I was lucky to live my first 32 years without losing a friend to anything other than distance and diverging interests. That streak ended last weekend with the death of a great man, a great friend, Anton Cavka.
Anton barged into my life through Pete, a mutual friend in the party circuit in Tokyo. Shotgunning beers in his Harajuku office/house is among my earliest, hazy memories of hanging out with him. I reveled in his stories of alcohol-fueled insanity, female conquest, and the legend of his right cross from God. He was loud, bold, but with the humility necessary to know he was not everything – in his own words, he always sought out the most unapproachable person at the bar, whether male or female, and engaged them in conversation. He commanded attention, an archetypal alpha male – he was everything I was not, and I looked up to him immediately as a result.
That was late 2007 and Anton was at the top of his business game, having built his car dealing company from scratch into a thriving machine with 20 employees turning over thousands of cars.

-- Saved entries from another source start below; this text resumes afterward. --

Lemma allowed_ips_refine_witness :
  ∃ t, @from_iter _ Z () test_networks ∅ = Ret (Ok (), t) ∧
    find t (v4 127 0 0 1) = Some 1 ∧ find t (v4 127 0 255 255) = Some 2 ∧ find t (v4 127 1 255 255) = None.
Proof.
  destruct (@allowed_ips_refine _ _ Z () test_networks ∅ test_networks_wf) as (t & Hrun & Hf).
  exists t. rewrite !Hf by done. split; [done|]. by vm_compute.
Defined.
End TableWitnesses.
(* ===== verification/Privileges.v ===== *)
(** * Dropping the privileges (device/drop_privileges.rs)

    The user and the group of a process are the three ids of each that
    credentials(7) describes, with the supplementary groups; [setuid] and
    [setgid] are those of setuid(2) and setgid(2), where an effective user of
    zero is the privilege to set any. *)

From S2P Require Import Prelude Crypto Packet Handshake RateLimiter Tunn Text AllowedIps Peer.

Record cred := MkCred {
  real_uid : Z; effective_uid : Z; saved_set_uid : Z;
  real_gid : Z; effective_gid : Z; saved_set_gid : Z;
  groups : list Z;
}.

(** The calls answer whether they succeed ([-1] if not). *)
Abbreviation CM := (M Error cred).

Definition setuid (uid : Z) : CM bool := λ c,
  if c.(effective_uid) =? 0 then
    Ret (Ok true, MkCred uid uid uid c.(real_gid) c.(effective_gid) c.(saved_set_gid) c.(groups))
  else if (uid =? c.(real_uid)) || (uid =? c.(saved_set_uid)) then
    Ret (Ok true, MkCred c.(real_uid) uid c.(saved_set_uid) c.(real_gid) c.(effective_gid) c.(saved_set_gid) c.(groups))
  else Ret (Ok false, c).

Definition setgid (gid : Z) : CM bool := λ c,
  if c.(effective_uid) =? 0 then
    Ret (Ok true, MkCred c.(real_uid) c.(effective_uid) c.(saved_set_uid) gid gid gid c.(groups))
  else if (gid =? c.(real_gid)) || (gid =? c.(saved_set_gid)) then
    Ret (Ok true, MkCred c.(real_uid) c.(effective_uid) c.(saved_set_uid) c.(real_gid) gid c.(saved_set_gid) c.(groups))
  else Ret (Ok false, c).

Section Drop.
(** [getlogin], and [getpwnam] with the ids of the entry; [None] is the null
    pointer.  On macOS they are the variable [USER] and [User::from_name], and
    [None] is an error or that there is none. *)
Context (getlogin : option bytes) (getpwnam : bytes → option (Z * Z)).

(** The user and the group of who logged in. *)
Definition get_saved_ids : CM (Z * Z) :=
  match getlogin with
  | None => throw DropPrivileges
  | Some uname =>
    match getpwnam uname with
    | None => throw DropPrivileges
    | Some ids => mret ids
    end
  end.

Definition drop_privileges : CM () :=
  '(saved_uid, saved_gid) ← get_saved_ids;
  g ← setgid saved_gid;
  if negb g then throw DropPrivileges
  else
    u ← setuid saved_uid;
    if negb u then throw DropPrivileges
    else
      g ← setgid 0;
      back ← (if g : bool then mret true else setuid 0);
      if back : bool then throw DropPrivileges else mret ().
End Drop.

(** ** Properties *)

(** A process of the superuser. *)
Definition root (c : cred) : Prop := c.(effective_uid) = 0.

Definition is_user (uid gid : Z) (c : cred) : Prop :=
  c.(real_uid) = uid ∧ c.(effective_uid) = uid ∧ c.(saved_set_uid) = uid ∧
  c.(real_gid) = gid ∧ c.(effective_gid) = gid ∧ c.(saved_set_gid) = gid.

(** What a process may try later. *)
Inductive cred_call : Type := SetUid (uid : Z) | SetGid (gid : Z).

Definition try_call (x : cred_call) : CM bool := match x with SetUid u => setuid u | SetGid g => setgid g end.

Fixpoint after_calls (xs : list cred_call) (c : cred) : cred :=
  match xs with
  | [] => c
  | x :: xs => match try_call x c with Ret (_, c) => after_calls xs c | Panic => c end
  end.

Lemma user_stays uid gid x c r c' : uid ≠ 0 → is_user uid gid c → try_call x c = Ret (r, c') → c' = c.
Proof.
  intros Hu (H1 & H2 & H3 & H4 & H5 & H6). destruct c as [ru eu su rg eg sg gs]. cbn in *. subst.
  destruct x as [u|g]; cbn [try_call]; unfold setuid, setgid; cbn.
  all: rewrite (proj2 (Z.eqb_neq uid 0) Hu), orb_diag; case_match eqn:E; intros [= _ <-]; try done.
  all: apply Z.eqb_eq in E; by subst.
Qed.

Lemma user_stays_all uid gid xs c : uid ≠ 0 → is_user uid gid c → after_calls xs c = c.
Proof.
  intros Hu Hc. induction xs as [|x xs IH]; [done|]. cbn. destruct (try_call x c) as [[r c']|] eqn:E; [|done].
  apply (user_stays uid gid) in E as ->; done.
Qed.

Lemma drop_run uname getpwnam uid gid c :
  root c → getpwnam uname = Some (uid, gid) →
  drop_privileges (Some uname) getpwnam c =
    Ret (if (uid =? 0) || (gid =? 0) then Err DropPrivileges else Ok (),
      if uid =? 0 then MkCred uid uid uid 0 0 0 c.(groups)
      else if gid =? 0 then MkCred uid uid uid gid 0 gid c.(groups)
      else MkCred uid uid uid gid gid gid c.(groups)).
Proof.
  intros Hr Hp. unfold drop_privileges, get_saved_ids. rewrite Hp. unfold mbind, M_bind. cbn [mret M_ret].
  unfold setgid at 1. rewrite (proj2 (Z.eqb_eq _ _) Hr). cbn [negb]. unfold setuid at 1. cbn [effective_uid].
  rewrite (proj2 (Z.eqb_eq _ _) Hr). cbn [negb]. unfold setgid, setuid.
  cbn [real_uid effective_uid saved_set_uid real_gid effective_gid saved_set_gid groups].
  destruct (Z.eqb_spec uid 0) as [->|Hu]; [done|]. cbn [orb].
  rewrite (Z.eqb_sym 0 gid), orb_diag. destruct (gid =? 0) eqn:Eg; [done|].
  cbn [real_uid effective_uid saved_set_uid real_gid effective_gid saved_set_gid groups].
  by rewrite (proj2 (Z.eqb_neq uid 0) Hu), (Z.eqb_sym 0 uid), (proj2 (Z.eqb_neq uid 0) Hu).
Qed.

(** Run by the superuser, [drop_privileges] succeeds exactly when the user
    who logged in and their group are known and neither is zero; then the
    process has that user and that group for good, whatever calls of [setuid]
    and [setgid] follow.  It keeps the supplementary groups of the superuser. *)
Lemma privileges_dropped getlogin getpwnam c :
  root c →
  (∀ c', drop_privileges getlogin getpwnam c = Ret (Ok (), c') →
    ∃ uname uid gid, getlogin = Some uname ∧ getpwnam uname = Some (uid, gid) ∧ uid ≠ 0 ∧ gid ≠ 0 ∧
      ∀ xs, is_user uid gid (after_calls xs c') ∧ (after_calls xs c').(groups) = c.(groups)) ∧
  (∀ uname uid gid, getlogin = Some uname → getpwnam uname = Some (uid, gid) → uid ≠ 0 → gid ≠ 0 →
    ∃ c', drop_privileges getlogin getpwnam c = Ret (Ok (), c')).
Proof.
  intros Hr. split.
  - intros c' Hd. destruct getlogin as [uname|]; [|done]. destruct (getpwnam uname) as [[uid gid]|] eqn:Hp.
    2:{ unfold drop_privileges, get_saved_ids in Hd. by rewrite Hp in Hd. }
    rewrite (drop_run uname getpwnam uid gid c Hr Hp) in Hd. exists uname, uid, gid.
    destruct (Z.eqb_spec uid 0); [done|]. destruct (Z.eqb_spec gid 0); [done|]. injection Hd as <-.
    split_and!; [done..|]. intros xs. rewrite (user_stays_all uid gid) by done. done.
  - intros uname uid gid -> Hp Hu Hg. rewrite (drop_run uname getpwnam uid gid c Hr Hp).
    rewrite (proj2 (Z.eqb_neq uid 0) Hu), (proj2 (Z.eqb_neq gid 0) Hg). eauto.
Qed.

(** ** Witness *)

(** The superuser in the group of administrators, and user 1000. *)
Definition root_cred : cred := MkCred 0 0 0 0 0 0 [27].

Lemma privileges_dropped_witness :
  ∃ c', drop_privileges (Some []) (λ _, Some (1000, 100)) root_cred = Ret (Ok (), c') ∧
    is_user 1000 100 (after_calls [SetUid 0; SetGid 0] c') ∧ c'.(groups) = [27].
Proof.
  destruct (privileges_dropped (Some []) (λ _, Some (1000, 100)) root_cred eq_refl) as [Hok Hex].
  destruct (Hex [] 1000 100 eq_refl eq_refl) as [c' Hc]; [discriminate|discriminate|].
  exists c'. split; [exact Hc|]. destruct (Hok c' Hc) as (u & uid & gid & Hu & Hp & _ & _ & Ha).
  injection Hp as <- <-. split; [apply Ha|]. exact (proj2 (Ha [])).
Defined.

He was passionate about his work, and he had an incredible drive to toil all day long, then hit the bars until the early morn and do it all over again. What I admired most was his willpower to pave his own way, to make the orders instead of taking them.
Late that year I was on a ski trip with Pete when I noticed he was upset – something had happened to Anton. I had no idea what, and strangely I don’t recall ever knowing that he had cancer at the time. Even well into the next year when he was receiving double chemo doses every couple weeks back in his hometown of Melbourne, Australia, I didn’t know what he was going through or even ask. Maybe I was afraid to know, or maybe I just had too much faith that Anton’s power would prevail over any obstacle.
In any case, after hanging out only sporadically in 2007, during his chemo Pete and I became his main partners in his Tokyo escape from the intense suffering of the Melbourne treatments, which Anton described in a guest contribution to this blog. Over the weeks from April to September we downed bottle after bottle of sickly sweet apricot liqueur, washed prescription painkillers and antidepressants down with fine Australia reds and bottled Asahi, and watched Apocalypse Now, often twice per sitting, until we could quote every line even after consuming the aforementioned cocktails. We dined, hit the beach, we traipsed around the city in his bright yellow Hummer, and then later in his plush-as-the-living-room-sofa black Mercedes S500.
The defining point of the year was our trip to Shimoda at the end of the summer. We drove the Benz down with a cooler full of fine sausages, cheese, cab sav’s, imported beers, and the usual assortment from the medicine cabinet. After imbibing some of all of these we peered out on the ocean and saw a rock jutting out of the surface, perhaps a kilometer out. “Let’s go there”, Anton proposed. More sinker than swimmer, I was ready to get my shoes and walk to a point closer to the rock, but before I knew it Anton and Pete were gearing up with flippers and goggles, screaming “If I say it’s safe to surf this beach, Captain, then it’s safe to surf this beach!” and I had no choice but to fall in line. We plunged into the cool waters and took off toward our target. I gasped and gagged and struggled to stay afloat as the other two shouted Kilgore quotes between breaths. At least a couple times they had to hang back and help me as I reverted to panicked doggy paddle, which did little to aid my exhaustion.
Finally the great rock was large before our eyes and I had sacred solid ground to stand on. Then it was my turn to show these water rats what a land shark could do. A climber since youth, I scaled the craggy jut with bare feet and perched myself atop the world with arms outstretched. It was then that Anton, drunk and drugged, with months of accumulated poisoning through chemotherapy, having just dragged me a km through the waters of Izu, all the while screaming at the top of his lungs, steadied his hand and snapped the best photograph of me that has been or ever will be taken. He caught the single moment in time when I was as confident, as powerful, as bold as he.
After the great rock we waded in the waters of a nearby cave, laughed, smiled, and enjoyed the feat we had accomplished. More than just the swim, it was the culmination of five months of bi-weekly marathon hangouts with best friends, united by the single purpose of enjoying the life that we have. Those waters cleansed us, and the experience solidified the three of us as true friends in this journey.